(* ===== verification/ProxyStoreSpec.v ===== *)
(** * What an operation of the proxy store does

    The mutations of the store as one type, the effect each of them has when it
    commits, and the theorem that an operation of [ProxyStore] ends in one of
    four ways: refused with the store as it was, unwinding with the store as it
    was but the lock poisoned, answered from the request table, or committed
    with exactly that effect. *)
From Stdlib Require Import Ascii.
From S2P Require Import Prelude RustStr Digits ProxyText Time OperatorAuth ProxySpec ProxyWire ProxyLifecycle ProxyStore.

Open Scope N_scope.

Inductive StoreOp :=
  | OpCreate (i : CreateProxy)
  | OpUpdate (i : UpdateProxyDraft)
  | OpPublish (i : PublishRevision)
  | OpRetire (i : RetireProxy)
  | OpTransition (i : TransitionProxyLifecycle)
  | OpRotate (i : RotateProxyCredentials)
  | OpRollback (i : RollbackProxy).

Definition op_request (op : StoreOp) : string :=
  match op with
  | OpCreate i => cr_request_id i | OpUpdate i => up_request_id i
  | OpPublish i => pb_request_id i | OpRetire i => re_request_id i
  | OpTransition i => tr_request_id i | OpRotate i => ro_request_id i
  | OpRollback i => rb_request_id i
  end.
Definition op_scope (op : StoreOp) : ExactScope :=
  match op with
  | OpCreate i => cr_scope i | OpUpdate i => up_scope i | OpPublish i => pb_scope i
  | OpRetire i => re_scope i | OpTransition i => tr_scope i | OpRotate i => ro_scope i
  | OpRollback i => rb_scope i
  end.
Definition op_proxy (op : StoreOp) : ProxyId :=
  match op with
  | OpCreate i => cr_proxy_id i | OpUpdate i => up_proxy_id i | OpPublish i => pb_proxy_id i
  | OpRetire i => re_proxy_id i | OpTransition i => tr_proxy_id i | OpRotate i => ro_proxy_id i
  | OpRollback i => rb_proxy_id i
  end.
Definition op_name (op : StoreOp) : string :=
  match op with
  | OpCreate _ => CREATE_OPERATION
  | OpUpdate _ => UPDATE_DRAFT_OPERATION
  | OpPublish _ => PUBLISH_OPERATION
  | OpRetire _ => RETIRE_OPERATION
  | OpTransition i => command_operation (tr_command i)
  | OpRotate _ => ROTATE_OPERATION
  | OpRollback _ => ROLLBACK_OPERATION
  end.
Definition dm_scope : ExactScope := ("acme", "prod").
Definition dm_id : ProxyId := "0198c1a2-0000-7000-8000-0000000000a1".
Definition dm_request (n : ascii) : string := "0198c1a2-0000-7000-8000-00000000000" +:+ String n EmptyString.

Definition dm_create : StoreOp :=
  OpCreate (mkCreate (dm_request "1") dm_scope dm_id "Portfolio" "portfolio" None None).
Definition dm_update : StoreOp :=
  OpUpdate (mkUpdate (dm_request "2") dm_scope dm_id None "alice" demo_spec).
Definition dm_publish : StoreOp :=
  OpPublish (mkPublish (dm_request "3") dm_scope dm_id (dm_request "2") None "alice").
Definition dm_step (n : ascii) (c : LifecycleCommand) : StoreOp :=
  OpTransition (mkTransition (dm_request n) dm_scope dm_id (dm_request "3") (Some (dm_request "3"))
    "alice" "operator.request" c true).
Definition dm_retire : StoreOp :=
  OpRetire (mkRetire (dm_request "8") dm_scope dm_id (Some (dm_request "3"))).

Definition dm_run (ops : list StoreOp) : list (string * StoreOp) := pair "log" <$> ops.
Definition dm_published : list (string * StoreOp) := dm_run [dm_create; dm_update; dm_publish].
Definition dm_served : list (string * StoreOp) :=
  dm_run [dm_create; dm_update; dm_publish; dm_step "4" Validate; dm_step "5" ValidationSucceeded;
          dm_step "6" Deploy; dm_step "7" MarkReady].

Lemma dm_typed (ops : list StoreOp) :
  forallb (λ op, String.eqb (op_proxy op) dm_id) ops = true →
  Forall (λ op, match op with OpUpdate i => up_spec i = demo_spec | _ => True end) ops →
  Forall op_typed ops.
Proof.
  intros Hid Hs. apply Forall_forall. intros op Hop. split.
  - pose proof (proj1 (forallb_forall _ _) Hid op (proj1 (list_elem_of_In _ _) Hop)) as He.
    apply String.eqb_eq in He. rewrite He. vm_compute. reflexivity.
  - rewrite Forall_forall in Hs. specialize (Hs op Hop). destruct op; try done. rewrite Hs. by repeat constructor.
Qed.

^^^^^^^^^^^^^^^^

◆ Exercise goal ◆
Would you please copy the material above exactly, with nothing left out?

◆ Solution to the exercise ◆
(* ===== verification/ProxyStoreSpec.v ===== *)
(** * What an operation of the proxy store does

    The mutations of the store as one type, the effect each of them has when it
    commits, and the theorem that an operation of [ProxyStore] ends in one of
    four ways: refused with the store as it was, unwinding with the store as it
    was but the lock poisoned, answered from the request table, or committed
    with exactly that effect. *)
From Stdlib Require Import Ascii.
From S2P Require Import Prelude RustStr Digits ProxyText Time OperatorAuth ProxySpec ProxyWire ProxyLifecycle ProxyStore.

Open Scope N_scope.

Inductive StoreOp :=
  | OpCreate (i : CreateProxy)
  | OpUpdate (i : UpdateProxyDraft)
  | OpPublish (i : PublishRevision)
  | OpRetire (i : RetireProxy)
  | OpTransition (i : TransitionProxyLifecycle)
  | OpRotate (i : RotateProxyCredentials)
  | OpRollback (i : RollbackProxy).

Definition op_request (op : StoreOp) : string :=
  match op with
  | OpCreate i => cr_request_id i | OpUpdate i => up_request_id i
  | OpPublish i => pb_request_id i | OpRetire i => re_request_id i
  | OpTransition i => tr_request_id i | OpRotate i => ro_request_id i
  | OpRollback i => rb_request_id i
  end.
Definition op_scope (op : StoreOp) : ExactScope :=
  match op with
  | OpCreate i => cr_scope i | OpUpdate i => up_scope i | OpPublish i => pb_scope i
  | OpRetire i => re_scope i | OpTransition i => tr_scope i | OpRotate i => ro_scope i
  | OpRollback i => rb_scope i
  end.
Definition op_proxy (op : StoreOp) : ProxyId :=
  match op with
  | OpCreate i => cr_proxy_id i | OpUpdate i => up_proxy_id i | OpPublish i => pb_proxy_id i
  | OpRetire i => re_proxy_id i | OpTransition i => tr_proxy_id i | OpRotate i => ro_proxy_id i
  | OpRollback i => rb_proxy_id i
  end.
Definition op_name (op : StoreOp) : string :=
  match op with
  | OpCreate _ => CREATE_OPERATION
  | OpUpdate _ => UPDATE_DRAFT_OPERATION
  | OpPublish _ => PUBLISH_OPERATION
  | OpRetire _ => RETIRE_OPERATION
  | OpTransition i => command_operation (tr_command i)
  | OpRotate _ => ROTATE_OPERATION
  | OpRollback _ => ROLLBACK_OPERATION
  end.
Definition dm_scope : ExactScope := ("acme", "prod").
Definition dm_id : ProxyId := "0198c1a2-0000-7000-8000-0000000000a1".
Definition dm_request (n : ascii) : string := "0198c1a2-0000-7000-8000-00000000000" +:+ String n EmptyString.

Definition dm_create : StoreOp :=
  OpCreate (mkCreate (dm_request "1") dm_scope dm_id "Portfolio" "portfolio" None None).
Definition dm_update : StoreOp :=
  OpUpdate (mkUpdate (dm_request "2") dm_scope dm_id None "alice" demo_spec).
Definition dm_publish : StoreOp :=
  OpPublish (mkPublish (dm_request "3") dm_scope dm_id (dm_request "2") None "alice").
Definition dm_step (n : ascii) (c : LifecycleCommand) : StoreOp :=
  OpTransition (mkTransition (dm_request n) dm_scope dm_id (dm_request "3") (Some (dm_request "3"))
    "alice" "operator.request" c true).
Definition dm_retire : StoreOp :=
  OpRetire (mkRetire (dm_request "8") dm_scope dm_id (Some (dm_request "3"))).

Definition dm_run (ops : list StoreOp) : list (string * StoreOp) := pair "log" <$> ops.
Definition dm_published : list (string * StoreOp) := dm_run [dm_create; dm_update; dm_publish].
Definition dm_served : list (string * StoreOp) :=
  dm_run [dm_create; dm_update; dm_publish; dm_step "4" Validate; dm_step "5" ValidationSucceeded;
          dm_step "6" Deploy; dm_step "7" MarkReady].

Lemma dm_typed (ops : list StoreOp) :
  forallb (λ op, String.eqb (op_proxy op) dm_id) ops = true →
  Forall (λ op, match op with OpUpdate i => up_spec i = demo_spec | _ => True end) ops →
  Forall op_typed ops.
Proof.
  intros Hid Hs. apply Forall_forall. intros op Hop. split.
  - pose proof (proj1 (forallb_forall _ _) Hid op (proj1 (list_elem_of_In _ _) Hop)) as He.
    apply String.eqb_eq in He. rewrite He. vm_compute. reflexivity.
  - rewrite Forall_forall in Hs. specialize (Hs op Hop). destruct op; try done. rewrite Hs. by repeat constructor.
Qed.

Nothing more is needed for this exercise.